Shoates then reached back to his faith for that final pep talk to his platoon.
Retired Sgt. 1st Class Gerald Shoates during the Vietnam Conflict.
“I thought back to an old hymn my wife used to sing, A Storm is Passing Over. I said, ‘There’s a storm passing over. Yep, it’s a Desert Storm, but it will pass over.’ I prayed every day that if it did come and we were caught in the midst of it, that it would indeed pass over.”
Though the Republican Guard was dug in and probably expecting a large attacking force, they were not prepared for the swift and violent attack that came.
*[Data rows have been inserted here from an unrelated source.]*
Lemma trimming_end buf w rest p1 p2 :
  trimming buf w [] rest p1 p2 ->
  exists buf', wr buf p2 0 = Val buf' /\ length buf' = length buf
    /\ take (length w) buf' = w /\ buf' !! length w = Some 0.
Proof.
  intros Ht. pose proof (trimming_bound _ _ _ _ _ _ Ht) as Hb. destruct Ht as [Hp Hle Hw Hy]. simpl in Hb.
  eexists. split; [apply wr_in; lia|]. rewrite length_insert. subst p2. rewrite Nat2Z.id.
  split_and!; [done|by rewrite take_insert_ge by lia|apply list_lookup_insert_eq; lia].
Qed.

Definition stop_char (y : bytes) : Prop := match y with c :: _ => blank c = true | [] => True end.

Lemma trim_copy_ok fuel a y buf w rest p1 p2 :
  Forall (fun c => blank c = false /\ c <> 0) a -> stop_char y ->
  trimming buf w (a ++ y) rest p1 p2 -> (length a <= fuel)%nat ->
  exists buf' p1', trim_copy fuel buf p1 p2 = Val (buf', p1', p2 + Z.of_nat (length a))
    /\ length buf' = length buf /\ trimming buf' (w ++ a) y rest p1' (p2 + Z.of_nat (length a)).
Proof.
  intros Ha Hy. revert fuel buf w p1 p2. induction Ha as [|c a [Hb Hc] _ IH]; intros fuel buf w p1 p2 Ht Hf.
  - exists buf, p1. rewrite app_nil_r, Z.add_0_r. split_and!; [|done..].
    destruct fuel; cbn [trim_copy]; rewrite (trimming_rd _ _ _ _ _ _ Ht); cbn [mbind outcome_bind app];
      (destruct y as [|c y]; simpl in Hy; [done|by rewrite Hy]).
  - destruct fuel as [|fuel]; [simpl in Hf; lia|]. cbn [trim_copy].
    rewrite (trimming_rd _ _ _ _ _ _ Ht). cbn [mbind outcome_bind app]. rewrite Hb.
    apply Z.eqb_neq in Hc. rewrite Hc. cbn [negb andb].
    destruct (trimming_step _ _ _ _ _ _ _ Ht) as (buf1 & -> & Hl & Ht1). cbn [mbind outcome_bind].
    destruct (IH fuel buf1 _ _ _ Ht1) as (buf2 & p1' & E & Hl2 & Ht2); [simpl in Hf; lia|].
    exists buf2, p1'. cbn [length].
    replace (p2 + Z.of_nat (S (length a))) with (p2 + 1 + Z.of_nat (length a)) by lia.
    rewrite <- app_assoc in Ht2. split_and!; [done|congruence|done].
Qed.

Lemma trim_skip_ok fuel a y buf w rest p1 p2 :
  Forall (fun c => blank c = true) a -> (match y with c :: _ => blank c = false | [] => True end) ->
  trimming buf w (a ++ y) rest p1 p2 -> (length a <= fuel)%nat ->
  exists p1', trim_skip fuel buf p1 = Val p1' /\ trimming buf w y rest p1' p2.
Proof.
  intros Ha Hy. revert fuel p1. induction Ha as [|c a Hb _ IH]; intros fuel p1 Ht Hf.
  - exists p1. split; [|done].
    destruct fuel; cbn [trim_skip]; rewrite (trimming_rd _ _ _ _ _ _ Ht); cbn [mbind outcome_bind app];
      (destruct y as [|c y]; simpl in Hy; [done|by rewrite Hy]).
  - destruct fuel as [|fuel]; [simpl in Hf; lia|]. cbn [trim_skip].
    rewrite (trimming_rd _ _ _ _ _ _ Ht). cbn [mbind outcome_bind app]. rewrite Hb.
    apply (IH fuel (p1 + 1)); [by eapply trimming_skip|simpl in Hf; lia].
Qed.

(** A text is a run of letters, a run of blanks and the rest. *)
Lemma split_blanks y : no_nul y -> y <> [] ->
  exists a b z, y = a ++ b ++ z /\ Forall (fun c => blank c = false /\ c <> 0) a
    /\ Forall (fun c => blank c = true) b /\ stop_char (b ++ z)
    /\ match z with c :: _ => blank c = false | [] => True end
    /\ (length z < length y)%nat.
Proof.
  intros Hn Hne. set (p := fun c => negb (blank c)). set (y1 := skip_while p y).
  exists (take_while p y), (take_while blank y1), (skip_while blank y1).
  assert (stop_char y1) as Hs.
  { destruct y1 as [|c y1'] eqn:E; [done|]. unfold y1 in E. apply skip_while_head in E.
    unfold p in E. simpl. by destruct (blank c). }
  rewrite (take_skip_while blank y1). split_and!.
  - symmetry. apply take_skip_while.
  - assert (no_nul (take_while p y)) as Ha.
    { rewrite <- (take_skip_while p y) in Hn. by apply Forall_app in Hn as [? _]. }
    pose proof (take_while_Forall p y) as Hp. unfold no_nul in Ha. rewrite !Forall_forall in *.
    intros c Hc. split; [|by apply Ha]. specialize (Hp c Hc). unfold p in Hp. by destruct (blank c).
  - apply take_while_Forall.
  - exact Hs.
  - destruct (skip_while blank y1) eqn:E; [done|]. by apply skip_while_head in E.
  - pose proof (f_equal length (take_skip_while p y)) as E1. fold y1 in E1.
    pose proof (f_equal length (take_skip_while blank y1)) as E2. rewrite length_app in E1, E2.
    destruct y1 as [|c y1'] eqn:E; [destruct y; [done|simpl in *; lia]|].
    simpl in Hs. cbn [take_while skip_while] in *. rewrite Hs in *. cbn [length] in *. lia.
Qed.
In fact, the 2nd Armored Cavalry Regiment advanced so quickly that most of the Iraqi opposing force were caught off-guard and out of their tanks and personnel carriers.
In all, 113 armored vehicles were lost that day by the Iraqi army, while the U.S. lost just one Bradley Fighting Vehicle and a crew member due to enemy fire.
Returning Home
Twenty-five years after Operation Desert Storm and about 50 years after Quang Tri, Shoates said a lot has changed in the Army and in the U.S. in general. But of it all, the one positive change that stands out to him is how returning soldiers are treated.
“After Vietnam … the Army as a whole was demoralized,” he said. “Don’t get me wrong, I served with some brave and dedicated [soldiers], but our demoralization resulted from the way [the war] was opposed when we returned stateside. I am proud to witness, and be a part of, the revitalization that took place and was crucial to our Desert Storm success.”
Shoates retired from the Army shortly after Operation Desert Storm. He and his wife, Angela, live in Tyrone, Ga., about 25 miles south of Atlanta, and have been married for more than 40 years. They have seven children and 21 grandchildren, several of whom are in uniform.
During our recent visit after reconnecting on Facebook, the man who had served as my platoon sergeant, father figure and mentor told me he was proud of me, and I gave him a hug. A tough and battle-hardened former cavalry scout would never admit to getting emotional, so I whispered the words as I walked away.
“Wheat grows up, Papa Bear. Wheat grows up.”